**Task directions**
Produce word for word the lines of the data below running from the one that has "Affine.a (Raster.transform src) = 1%Q ->" to the one that has "destruct (convert_all_tiff_to_jpg_spec s)", inclusive, and no others.

------ Information ------

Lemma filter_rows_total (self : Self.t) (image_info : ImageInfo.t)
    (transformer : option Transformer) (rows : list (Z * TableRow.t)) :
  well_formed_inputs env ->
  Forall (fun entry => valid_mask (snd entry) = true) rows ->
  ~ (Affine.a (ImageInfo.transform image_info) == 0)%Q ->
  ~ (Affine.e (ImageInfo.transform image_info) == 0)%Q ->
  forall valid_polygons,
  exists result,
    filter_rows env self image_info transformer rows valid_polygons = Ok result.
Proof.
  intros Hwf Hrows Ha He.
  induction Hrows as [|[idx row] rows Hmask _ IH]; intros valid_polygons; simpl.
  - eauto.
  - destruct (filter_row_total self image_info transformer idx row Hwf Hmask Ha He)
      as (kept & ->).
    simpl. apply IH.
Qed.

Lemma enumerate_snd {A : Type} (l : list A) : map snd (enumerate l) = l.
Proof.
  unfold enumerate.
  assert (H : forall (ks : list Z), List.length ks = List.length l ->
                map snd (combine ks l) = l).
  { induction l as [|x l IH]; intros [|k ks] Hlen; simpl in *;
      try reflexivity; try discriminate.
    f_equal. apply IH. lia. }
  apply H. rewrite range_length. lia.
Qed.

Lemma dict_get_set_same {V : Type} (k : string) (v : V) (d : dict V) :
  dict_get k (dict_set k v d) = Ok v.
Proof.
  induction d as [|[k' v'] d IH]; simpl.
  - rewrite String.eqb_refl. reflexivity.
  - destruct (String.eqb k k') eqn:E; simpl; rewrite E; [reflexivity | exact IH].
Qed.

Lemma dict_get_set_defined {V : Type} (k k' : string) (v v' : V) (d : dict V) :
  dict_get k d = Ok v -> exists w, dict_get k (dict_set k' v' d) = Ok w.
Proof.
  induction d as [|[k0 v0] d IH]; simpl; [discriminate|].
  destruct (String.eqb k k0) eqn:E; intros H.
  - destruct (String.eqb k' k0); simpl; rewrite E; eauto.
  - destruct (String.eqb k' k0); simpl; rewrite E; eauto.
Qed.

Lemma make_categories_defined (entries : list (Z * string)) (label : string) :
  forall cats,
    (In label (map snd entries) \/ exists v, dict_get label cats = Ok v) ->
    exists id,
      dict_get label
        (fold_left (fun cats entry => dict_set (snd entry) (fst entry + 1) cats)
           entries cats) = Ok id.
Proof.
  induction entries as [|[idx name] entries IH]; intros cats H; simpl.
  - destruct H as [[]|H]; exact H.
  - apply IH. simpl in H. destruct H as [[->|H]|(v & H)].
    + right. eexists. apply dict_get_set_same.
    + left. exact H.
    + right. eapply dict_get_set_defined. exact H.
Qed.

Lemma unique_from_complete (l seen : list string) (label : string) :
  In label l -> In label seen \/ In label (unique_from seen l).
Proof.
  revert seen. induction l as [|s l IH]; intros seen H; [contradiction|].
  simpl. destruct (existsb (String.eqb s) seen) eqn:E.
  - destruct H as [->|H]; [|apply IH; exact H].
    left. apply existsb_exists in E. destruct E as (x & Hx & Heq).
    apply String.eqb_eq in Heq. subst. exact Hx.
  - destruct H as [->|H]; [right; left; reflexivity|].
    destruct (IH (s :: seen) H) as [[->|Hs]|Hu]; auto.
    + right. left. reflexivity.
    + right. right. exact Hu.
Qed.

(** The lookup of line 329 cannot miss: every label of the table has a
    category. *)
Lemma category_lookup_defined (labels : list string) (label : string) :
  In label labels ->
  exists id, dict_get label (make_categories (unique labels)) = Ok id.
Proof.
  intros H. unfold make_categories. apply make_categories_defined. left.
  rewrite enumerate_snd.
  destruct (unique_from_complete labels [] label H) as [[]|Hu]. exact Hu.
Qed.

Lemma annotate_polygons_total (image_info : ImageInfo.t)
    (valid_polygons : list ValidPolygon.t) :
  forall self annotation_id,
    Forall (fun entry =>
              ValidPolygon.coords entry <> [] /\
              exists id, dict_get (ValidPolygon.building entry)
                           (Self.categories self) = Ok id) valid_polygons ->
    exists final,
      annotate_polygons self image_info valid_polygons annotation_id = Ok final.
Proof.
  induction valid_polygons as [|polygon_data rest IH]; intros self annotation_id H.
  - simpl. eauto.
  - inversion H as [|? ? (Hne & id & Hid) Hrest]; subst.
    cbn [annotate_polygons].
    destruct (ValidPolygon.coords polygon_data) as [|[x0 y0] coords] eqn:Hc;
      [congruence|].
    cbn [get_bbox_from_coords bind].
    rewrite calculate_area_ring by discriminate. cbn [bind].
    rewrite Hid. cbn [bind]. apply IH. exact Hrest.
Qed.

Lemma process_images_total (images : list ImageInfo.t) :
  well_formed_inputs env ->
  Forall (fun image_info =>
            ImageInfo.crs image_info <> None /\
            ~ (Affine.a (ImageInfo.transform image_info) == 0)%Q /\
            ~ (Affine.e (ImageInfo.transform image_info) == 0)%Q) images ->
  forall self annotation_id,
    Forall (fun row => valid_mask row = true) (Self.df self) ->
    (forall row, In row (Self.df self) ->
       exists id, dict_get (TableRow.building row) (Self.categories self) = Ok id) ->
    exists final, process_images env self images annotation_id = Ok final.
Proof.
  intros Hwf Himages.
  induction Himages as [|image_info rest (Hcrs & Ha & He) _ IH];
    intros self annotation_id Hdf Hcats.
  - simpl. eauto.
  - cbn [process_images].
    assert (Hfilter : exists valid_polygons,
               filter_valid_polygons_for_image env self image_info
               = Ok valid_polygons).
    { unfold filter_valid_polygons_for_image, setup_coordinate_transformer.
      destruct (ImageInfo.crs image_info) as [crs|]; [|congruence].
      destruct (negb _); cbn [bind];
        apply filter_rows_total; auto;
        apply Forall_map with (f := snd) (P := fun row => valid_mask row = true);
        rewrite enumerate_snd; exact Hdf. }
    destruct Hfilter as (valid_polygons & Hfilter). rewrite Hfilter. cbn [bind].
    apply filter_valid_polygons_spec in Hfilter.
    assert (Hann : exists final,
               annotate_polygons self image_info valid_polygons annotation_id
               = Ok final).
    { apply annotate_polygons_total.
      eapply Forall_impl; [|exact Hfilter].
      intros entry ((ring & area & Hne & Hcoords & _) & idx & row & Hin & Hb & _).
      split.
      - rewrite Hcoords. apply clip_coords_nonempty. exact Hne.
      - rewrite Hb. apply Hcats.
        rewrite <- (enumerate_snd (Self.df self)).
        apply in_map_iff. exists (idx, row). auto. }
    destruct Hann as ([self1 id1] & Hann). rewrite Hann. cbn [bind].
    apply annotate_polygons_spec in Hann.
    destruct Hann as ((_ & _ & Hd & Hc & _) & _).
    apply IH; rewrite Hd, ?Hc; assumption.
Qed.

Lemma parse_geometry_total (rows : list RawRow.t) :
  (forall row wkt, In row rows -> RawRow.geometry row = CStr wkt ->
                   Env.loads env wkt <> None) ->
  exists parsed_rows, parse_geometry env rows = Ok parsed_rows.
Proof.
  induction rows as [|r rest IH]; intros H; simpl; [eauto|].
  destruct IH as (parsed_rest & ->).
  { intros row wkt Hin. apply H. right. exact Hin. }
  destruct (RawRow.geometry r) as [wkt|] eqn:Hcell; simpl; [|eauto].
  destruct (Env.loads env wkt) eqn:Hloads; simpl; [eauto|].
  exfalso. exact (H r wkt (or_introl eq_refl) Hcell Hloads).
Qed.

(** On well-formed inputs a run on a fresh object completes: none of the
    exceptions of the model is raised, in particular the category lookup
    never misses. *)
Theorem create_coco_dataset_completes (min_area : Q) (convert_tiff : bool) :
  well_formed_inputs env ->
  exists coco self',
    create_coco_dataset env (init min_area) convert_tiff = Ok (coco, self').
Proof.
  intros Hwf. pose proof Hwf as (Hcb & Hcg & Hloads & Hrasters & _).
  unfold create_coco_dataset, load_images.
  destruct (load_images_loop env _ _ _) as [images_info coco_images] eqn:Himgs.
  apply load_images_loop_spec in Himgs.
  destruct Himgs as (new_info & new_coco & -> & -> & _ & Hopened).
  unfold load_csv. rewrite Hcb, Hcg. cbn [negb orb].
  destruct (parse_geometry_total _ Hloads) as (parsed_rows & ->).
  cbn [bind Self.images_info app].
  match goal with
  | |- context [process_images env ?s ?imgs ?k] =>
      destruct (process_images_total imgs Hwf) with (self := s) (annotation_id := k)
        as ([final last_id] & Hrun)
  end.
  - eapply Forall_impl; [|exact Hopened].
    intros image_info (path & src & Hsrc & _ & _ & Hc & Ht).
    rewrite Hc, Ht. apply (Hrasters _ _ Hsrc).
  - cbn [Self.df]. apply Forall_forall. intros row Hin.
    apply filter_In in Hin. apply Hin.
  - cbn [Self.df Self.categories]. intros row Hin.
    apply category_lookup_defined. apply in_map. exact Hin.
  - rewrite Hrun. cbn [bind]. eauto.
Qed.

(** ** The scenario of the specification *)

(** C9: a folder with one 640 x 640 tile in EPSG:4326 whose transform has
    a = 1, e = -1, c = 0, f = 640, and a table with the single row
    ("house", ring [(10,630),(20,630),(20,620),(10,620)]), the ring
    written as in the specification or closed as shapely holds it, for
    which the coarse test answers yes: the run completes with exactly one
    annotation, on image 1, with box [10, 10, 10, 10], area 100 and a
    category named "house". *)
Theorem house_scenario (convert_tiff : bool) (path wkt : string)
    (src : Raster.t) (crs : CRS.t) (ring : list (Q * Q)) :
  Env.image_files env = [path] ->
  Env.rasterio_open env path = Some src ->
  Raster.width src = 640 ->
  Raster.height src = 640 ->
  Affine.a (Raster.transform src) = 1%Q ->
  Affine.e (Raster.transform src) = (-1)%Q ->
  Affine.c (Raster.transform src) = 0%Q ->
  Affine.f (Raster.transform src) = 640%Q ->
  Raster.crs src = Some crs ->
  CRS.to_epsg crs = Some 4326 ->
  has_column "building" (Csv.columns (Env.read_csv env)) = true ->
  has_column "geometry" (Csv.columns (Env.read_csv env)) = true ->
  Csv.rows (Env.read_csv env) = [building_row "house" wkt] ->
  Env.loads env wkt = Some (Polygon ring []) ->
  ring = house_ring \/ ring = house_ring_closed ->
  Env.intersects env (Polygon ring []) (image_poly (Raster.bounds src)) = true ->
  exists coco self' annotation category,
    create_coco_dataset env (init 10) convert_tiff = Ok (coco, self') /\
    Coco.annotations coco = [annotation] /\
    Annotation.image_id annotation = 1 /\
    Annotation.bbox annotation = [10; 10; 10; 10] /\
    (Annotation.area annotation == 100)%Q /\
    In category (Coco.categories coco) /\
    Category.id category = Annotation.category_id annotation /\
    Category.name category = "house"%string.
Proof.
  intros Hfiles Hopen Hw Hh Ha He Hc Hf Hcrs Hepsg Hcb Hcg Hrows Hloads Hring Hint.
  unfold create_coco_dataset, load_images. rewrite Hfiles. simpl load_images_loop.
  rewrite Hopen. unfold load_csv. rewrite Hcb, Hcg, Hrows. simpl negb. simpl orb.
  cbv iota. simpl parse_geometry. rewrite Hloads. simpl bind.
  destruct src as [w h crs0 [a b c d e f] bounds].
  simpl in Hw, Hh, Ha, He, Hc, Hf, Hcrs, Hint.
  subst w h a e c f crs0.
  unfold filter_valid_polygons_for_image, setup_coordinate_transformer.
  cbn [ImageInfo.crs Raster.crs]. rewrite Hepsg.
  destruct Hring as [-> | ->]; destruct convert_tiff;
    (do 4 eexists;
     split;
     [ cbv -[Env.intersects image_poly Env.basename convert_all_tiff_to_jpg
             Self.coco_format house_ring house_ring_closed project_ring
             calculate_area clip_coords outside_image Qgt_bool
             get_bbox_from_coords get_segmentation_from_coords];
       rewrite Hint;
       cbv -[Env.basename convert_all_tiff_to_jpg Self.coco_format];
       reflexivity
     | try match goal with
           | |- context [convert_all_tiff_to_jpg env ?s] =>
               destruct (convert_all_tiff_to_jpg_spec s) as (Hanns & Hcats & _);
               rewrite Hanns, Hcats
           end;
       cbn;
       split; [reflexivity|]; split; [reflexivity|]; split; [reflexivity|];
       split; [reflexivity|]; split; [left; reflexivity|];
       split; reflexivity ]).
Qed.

------

**Written solution**
  Affine.a (Raster.transform src) = 1%Q ->
  Affine.e (Raster.transform src) = (-1)%Q ->
  Affine.c (Raster.transform src) = 0%Q ->
  Affine.f (Raster.transform src) = 640%Q ->
  Raster.crs src = Some crs ->
  CRS.to_epsg crs = Some 4326 ->
  has_column "building" (Csv.columns (Env.read_csv env)) = true ->
  has_column "geometry" (Csv.columns (Env.read_csv env)) = true ->
  Csv.rows (Env.read_csv env) = [building_row "house" wkt] ->
  Env.loads env wkt = Some (Polygon ring []) ->
  ring = house_ring \/ ring = house_ring_closed ->
  Env.intersects env (Polygon ring []) (image_poly (Raster.bounds src)) = true ->
  exists coco self' annotation category,
    create_coco_dataset env (init 10) convert_tiff = Ok (coco, self') /\
    Coco.annotations coco = [annotation] /\
    Annotation.image_id annotation = 1 /\
    Annotation.bbox annotation = [10; 10; 10; 10] /\
    (Annotation.area annotation == 100)%Q /\
    In category (Coco.categories coco) /\
    Category.id category = Annotation.category_id annotation /\
    Category.name category = "house"%string.
Proof.
  intros Hfiles Hopen Hw Hh Ha He Hc Hf Hcrs Hepsg Hcb Hcg Hrows Hloads Hring Hint.
  unfold create_coco_dataset, load_images. rewrite Hfiles. simpl load_images_loop.
  rewrite Hopen. unfold load_csv. rewrite Hcb, Hcg, Hrows. simpl negb. simpl orb.
  cbv iota. simpl parse_geometry. rewrite Hloads. simpl bind.
  destruct src as [w h crs0 [a b c d e f] bounds].
  simpl in Hw, Hh, Ha, He, Hc, Hf, Hcrs, Hint.
  subst w h a e c f crs0.
  unfold filter_valid_polygons_for_image, setup_coordinate_transformer.
  cbn [ImageInfo.crs Raster.crs]. rewrite Hepsg.
  destruct Hring as [-> | ->]; destruct convert_tiff;
    (do 4 eexists;
     split;
     [ cbv -[Env.intersects image_poly Env.basename convert_all_tiff_to_jpg
             Self.coco_format house_ring house_ring_closed project_ring
             calculate_area clip_coords outside_image Qgt_bool
             get_bbox_from_coords get_segmentation_from_coords];
       rewrite Hint;
       cbv -[Env.basename convert_all_tiff_to_jpg Self.coco_format];
       reflexivity
     | try match goal with
           | |- context [convert_all_tiff_to_jpg env ?s] =>
               destruct (convert_all_tiff_to_jpg_spec s) as (Hanns & Hcats & _);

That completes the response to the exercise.